EXERCISE:
Quote the entries below from the line with "new_client ← new_fds_package new_sock;" through the line with "if rval <? 0 then free_fds_package", both ends included, and only those lines.

DATA EXCERPTS:
(* ===== verification/FdServer.v ===== *)
(** The server that receives file descriptors, [source/FdServer.c].

    [C] are the code pointers of the callbacks, [connect], [receive] and
    [disconnect] run them; [join] is what the server's thread does until it
    returns when another thread waits for it; [malloc] is the allocator for
    packages and [grow] says whether the client list finds memory.  A [turn] of
    the loop is one iteration of its [while]. *)
From S2P Require Import Prelude Memory Effects Heap AlibTypes AlibString TimerEvent ArrayList Posix ServerState.
Open Scope Z_scope.

Record fds_package := mkFdsPackage { fsock : Z; fuser_data : ptr; ffree_user_data : bool }.
#[export] Instance fds_package_socket : Package fds_package := fsock.

Record FdServer (C : Type) := mkFdServer {
  sock : Z; sun_path : Datatypes.list Z;
  on_connect : option C; on_receive : option C; on_disconnect : option C;
  fclients : option ArrayList; flag_pole : Z;
  extended_data : ptr; free_extended_data : bool;
  efd : Z; events : Datatypes.list epoll_event }.
Arguments mkFdServer {C}. Arguments sock {C}. Arguments sun_path {C}. Arguments on_connect {C}.
Arguments on_receive {C}. Arguments on_disconnect {C}. Arguments fclients {C}. Arguments flag_pole {C}.
Arguments extended_data {C}. Arguments free_extended_data {C}. Arguments efd {C}. Arguments events {C}.

Section fields.
Context {C : Type}.
Implicit Types s : FdServer C.
Definition set_sock v s := mkFdServer v (sun_path s) (on_connect s) (on_receive s) (on_disconnect s)
  (fclients s) (flag_pole s) (extended_data s) (free_extended_data s) (efd s) (events s).
Definition set_efd v s := mkFdServer (sock s) (sun_path s) (on_connect s) (on_receive s) (on_disconnect s)
  (fclients s) (flag_pole s) (extended_data s) (free_extended_data s) v (events s).
Definition set_events v s := mkFdServer (sock s) (sun_path s) (on_connect s) (on_receive s) (on_disconnect s)
  (fclients s) (flag_pole s) (extended_data s) (free_extended_data s) (efd s) v.
Definition set_flag_pole v s := mkFdServer (sock s) (sun_path s) (on_connect s) (on_receive s) (on_disconnect s)
  (fclients s) v (extended_data s) (free_extended_data s) (efd s) (events s).
Definition set_fclients v s := mkFdServer (sock s) (sun_path s) (on_connect s) (on_receive s) (on_disconnect s)
  v (flag_pole s) (extended_data s) (free_extended_data s) (efd s) (events s).
Definition set_callbacks (c r d : option C) s := mkFdServer (sock s) (sun_path s) c r d
  (fclients s) (flag_pole s) (extended_data s) (free_extended_data s) (efd s) (events s).
Definition set_extended v f s := mkFdServer (sock s) (sun_path s) (on_connect s) (on_receive s) (on_disconnect s)
  (fclients s) (flag_pole s) v f (efd s) (events s).
#[export] Instance FdServer_clients : HasClients (FdServer C) := {|
  clients := fclients; set_clients := set_fclients; clients_set := fun _ _ => eq_refl;
  set_clients_set := fun _ _ _ => eq_refl; set_clients_id := ltac:(by intros []) |}.
End fields.

Section server.
Context {K U C : Type} `{Posix K}.
Notation W := (world K (FdServer C) fds_package U).
Context (connect disconnect : C -> ptr -> M W Z) (receive : C -> ptr -> Z -> M W Z).
Context (join : M W unit) (malloc : W -> option ptr) (grow : W -> bool).

Definition raise_server (flag : Z) : M W unit := set (fun s => set_flag_pole (flag_raise (flag_pole s) flag) s).
Definition lower_server (flag : Z) : M W unit := set (fun s => set_flag_pole (flag_lower (flag_pole s) flag) s).
Definition server_flag (flag : Z) : M W bool := fp ← get flag_pole; mret (raised fp flag).

(** * Packages *)
Definition new_fds_package (s : Z) : M W ptr := k ← gets malloc; alloc k (mkFdsPackage s NULL false).
Definition free_fds_package (package : ptr) : M W unit :=
  if package =? NULL then mret tt else
  p ← load (A := fds_package) package;
  when (fsock p >? -1) (close_fd (fsock p));;
  when (negb (fuser_data p =? NULL) && ffree_user_data p) (emit (EvFree (fuser_data p)));;
  release (A := fds_package) package.
Definition free_client (package : ptr) : M W unit := free_fds_package package.

(** * Stopping *)
Definition FdServer_stop : M W unit :=
  on_this tt (
    raise_server THREAD_STOP;;
    s ← get sock; when (s >? -1) (close_fd s;; set (set_sock (-1)));;
    e ← get efd; when (e >? -1) (close_fd e;; set (set_efd (-1)));;
    on_list free_client ArrayList_clear_tsafe).
Definition FdServer_stop_with_join : M W unit :=
  on_this tt (
    FdServer_stop;;
    created ← server_flag THREAD_CREATED;
    when created (join;; lower_server THREAD_CREATED)).
Definition FdServer_close_client (package : ptr) : M W unit :=
  on_this tt (
    cb ← get on_disconnect;
    match cb with
    | Some cb => rval ← disconnect cb package; when (raised rval SCB_RVAL_STOP_SERVER) FdServer_stop
    | None => mret tt
    end;;
    on_list free_client (ArrayList_remove_tsafe package)).
Definition FdServer_close_client_by_socket (s : Z) : M W unit :=
  on_this tt (
    package ← find_client free_client ArrayList_find_item_by_value_tsafe s;
    if package =? NULL then when (s >? -1) (close_fd s) else FdServer_close_client package).

(** * Binding and listening *)
Definition FdServer_bind : M W Z :=
  on_this ALIB_BAD_ARG (
    let f_error := set (set_sock (-1));; mret ALIB_FD_ERR in
    s ← get sock; e ← get efd;
    when (s >? -1) (close_fd s);; when (s >? -1) (close_fd e);;
    set (set_sock (-1));; set (set_efd (-1));;
    s ← sys sys_socket; set (set_sock s);;
    if s <? 0 then f_error else
    sys (sys_call SetSockOpt s);; err ← sys (sys_call Bind s);
    if negb (err =? 0) then f_error else mret ALIB_OK).
Definition run_init : M W Z :=
  on_this ALIB_BAD_ARG (
    let f_error (rval : Z) :=
      s ← get sock; when (s >? -1) (close_fd s;; set (set_sock (-1)));;
      e ← get efd; when (e >? -1) (close_fd e;; set (set_efd (-1)));; mret rval in
    s ← get sock;
    rval ← (if s <? 0 then FdServer_bind else mret 0);
    if negb (rval =? 0) then mret rval else
    s ← get sock; rval ← sys (sys_call SetNonBlock s);
    if negb (rval =? 0) then mret rval else
    rval ← sys (sys_call Listen s);
    if negb (rval =? 0) then f_error rval else
    e ← sys sys_epoll_create; set (set_efd e);;
    if e <? 0 then f_error ALIB_FD_ERR else
    rval ← sys (sys_epoll_add e EPOLLIN s);
    if rval <? 0 then f_error ALIB_UNKNOWN_ERR else
    set (set_events (replicate (Z.to_nat DEFAULT_BACKLOG_SIZE) (mkEpollEvent 0 0)));;
    mret rval).

(** * The loop *)

(** The events at the beginning of the array, and at an index. *)
Definition event_at (i : Z) : M W epoll_event := evs ← get events; lift (blk_load evs i).
(** "Error occurred on the socket": the events of a descriptor. *)
Definition bad_events (events : Z) : bool :=
  raised events (Z.lor EPOLLERR EPOLLHUP) || negb (raised events EPOLLIN).
(** A client is accepted; the result is the value to return from the loop, [None] to go on. *)
Definition accept_client (ev : Z) : M W (option Z) :=
  if bad_events ev then FdServer_stop;; mret (Some ALIB_CHECK_ERRNO) else
  s ← get sock; new_sock ← sys (sys_accept s);
  if new_sock <? 0 then mret None else
  new_client ← new_fds_package new_sock;
  if new_client =? NULL then when (new_sock >? -1) (close_fd new_sock);; mret (Some ALIB_MEM_ERR) else
  let add :=
    e ← get efd; p ← load (A := fds_package) new_client;
    rval ← sys (sys_epoll_add e EPOLLIN (fsock p));
    if rval <? 0 then free_fds_package new_client;; mret None else
    g ← gets grow; added ← on_list free_client (ArrayList_add g new_client);
    if added =? 0 then free_fds_package new_client;; mret (Some ALIB_MEM_ERR) else mret None in
  cb ← get on_connect;
  match cb with
  | None => add
  | Some cb =>
      rval ← connect cb new_client;
      if raised rval SCB_RVAL_CLOSE_CLIENT || raised rval SCB_RVAL_STOP_SERVER then
        free_fds_package new_client;;
        mret (if raised rval SCB_RVAL_STOP_SERVER then Some ALIB_OK else None)
      else add
  end.
(** The client of an event is looked up, and read from, by the descriptor of the first event. *)
Definition client_event (ev : Z) : M W (option Z) :=
  first ← event_at 0;
  package ← find_client free_client ArrayList_find_item_by_value_tsafe (ev_fd first);
  if package =? NULL then
    first ← event_at 0; when (ev_fd first >? -1) (close_fd (ev_fd first));; mret None
  else if bad_events ev then FdServer_close_client package;; mret None else
  first ← event_at 0;
  '(r, new_fd) ← sys (sys_recv_fd (ev_fd first));
  cb ← get on_receive;
  match (if r =? 0 then cb else None) with
  | Some cb =>
      rval ← receive cb package new_fd;
      when (raised rval SCB_RVAL_CLOSE_CLIENT || raised rval SCB_RVAL_STOP_SERVER)
        (FdServer_close_client package);;
      mret (if raised rval SCB_RVAL_STOP_SERVER then Some ALIB_OK else None)
  | None => FdServer_close_client package;; mret None
  end.
(** [for(event_it = server->ep.events; event_count > 0; ++event_it, --event_count)] *)
Fixpoint handle_events (event_count : nat) (i : Z) : M W (option Z) :=
  match event_count with
  | O => mret None
  | S n =>
      ev ← event_at i; s ← get sock;
      r ← (if ev_fd ev =? s then accept_client (ev_events ev) else client_event (ev_events ev));
      match r with Some _ => mret r | None => handle_events n (i + 1) end
  end.
Definition turn : M W (option Z) :=
  e ← get efd;
  '(event_count, evs) ← sys (fun k => let '(n, evs, k) := sys_epoll_wait e DEFAULT_BACKLOG_SIZE k in ((n, evs), k));
  if event_count =? 0 then mret None else
  if event_count <? 0 then
    stop ← server_flag THREAD_STOP;
    if stop : bool then mret (Some ALIB_OK) else
    s ← get sock; e ← get efd;
    mret (if (s >? -1) && (e >? -1) then None else Some ALIB_CHECK_ERRNO)
  else
    set (fun s => set_events (evs ++ drop (length evs) (events s)) s);;
    handle_events (Z.to_nat event_count) 0.
Fixpoint run_turns (fuel : nat) : M W Z :=
  match fuel with
  | O => lift Diverges
  | S n =>
      s ← get sock; e ← get efd;
      if (s >? -1) && (e >? -1)
      then r ← turn; match r with Some rval => mret rval | None => run_turns n end
      else mret ALIB_OK
  end.
Definition run_loop (fuel : nat) : M W Z :=
  on_this ALIB_BAD_ARG (rval ← run_turns fuel; FdServer_stop;; mret rval).
Definition start_thread (fuel : nat) : M W unit :=
  raise_server THREAD_IS_RUNNING;; run_loop fuel;; lower_server THREAD_IS_RUNNING.
Definition FdServer_run (fuel : nat) : M W Z :=
  e ← get efd; s ← get sock;
  when ((e >? -1) || (s >? -1)) FdServer_stop_with_join;;
  err ← run_init;
  if negb (err =? 0) then mret err else
  lower_server THREAD_STOP;; run_loop fuel.

(** * The rest of the interface *)
Definition FdServer_get_socket : M W Z := get sock.
Definition FdServer_get_client_sockets : M W (option ArrayList) := get clients.
Definition FdServer_is_running : M W bool := s ← get sock; mret (s >? -1).
Definition FdServer_get_flag_pole : M W Z := get flag_pole.
Definition FdServer_get_extended_data : M W ptr := get extended_data.
Definition FdServer_get_addr : M W (Datatypes.list Z) := get sun_path.
(** [create]: the result of [pthread_create]. *)
Definition FdServer_run_on_thread (create : Z) : M W Z :=
  on_this ALIB_BAD_ARG (
    running ← FdServer_is_running;
    if running : bool then mret ALIB_OK else
    err ← run_init;
    if negb (err =? 0) then mret err else
    lower_server THREAD_STOP;; raise_server THREAD_CREATED;;
    when (negb (create =? 0)) (lower_server THREAD_CREATED);; mret create).
Definition FdServer_set_on_connect_cb (cb : option C) : M W unit :=
  set (fun s => set_callbacks cb (on_receive s) (on_disconnect s) s).
Definition FdServer_set_on_receive_cb (cb : option C) : M W unit :=
  set (fun s => set_callbacks (on_connect s) cb (on_disconnect s) s).
Definition FdServer_set_on_disconnect_cb (cb : option C) : M W unit :=
  set (fun s => set_callbacks (on_connect s) (on_receive s) cb s).
Definition FdServer_set_extended_data (data : ptr) (free_cb free_old_data : bool) : M W unit :=
  s ← this;
  when (free_old_data && negb (extended_data s =? NULL) && free_extended_data s) (emit (EvFree (extended_data s)));;
  set (set_extended data free_cb).
(** [server]: the pointer behind the double pointer; the world has the server it points to. *)
Definition delFdServer : M W unit :=
  on_this tt (
    FdServer_stop_with_join;;
    on_list free_client delArrayList;;
    s ← this;
    when (negb (extended_data s =? NULL) && free_extended_data s) (emit (EvFree (extended_data s)));;
    modify (set_object None)).
(** [fname] with its length [name_len], the array of [sun_path] has 108 bytes; [ok], [kl]: the outcomes of the
    allocations of the server and of its list. *)
Definition newFdServer (ok : bool) (kl : bool * bool) (fname : option (Datatypes.list Z)) (name_len : Z)
    (c r : option C) : M W unit :=
  match fname with
  | None => modify (set_object None)
  | Some fname =>
      if negb ok then modify (set_object None) else
      name_len ← (if name_len =? 0 then lift (strlen fname 0) else mret name_len);
      path ← lift (blk_copy (replicate 108 0) 0 fname 0 name_len);
      '(l, t) ← lift (newArrayList kl.1 kl.2 true); emits t;;
      modify (set_object (Some (mkFdServer (-1) path c r None l 0 NULL false (-1) (replicate 256 (mkEpollEvent 0 0)))));;
      match l with None => delFdServer | Some _ => mret tt end
  end.
End server.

ANSWER BOX:
  new_client ← new_fds_package new_sock;
  if new_client =? NULL then when (new_sock >? -1) (close_fd new_sock);; mret (Some ALIB_MEM_ERR) else
  let add :=
    e ← get efd; p ← load (A := fds_package) new_client;
    rval ← sys (sys_epoll_add e EPOLLIN (fsock p));
    if rval <? 0 then free_fds_package new_client;; mret None else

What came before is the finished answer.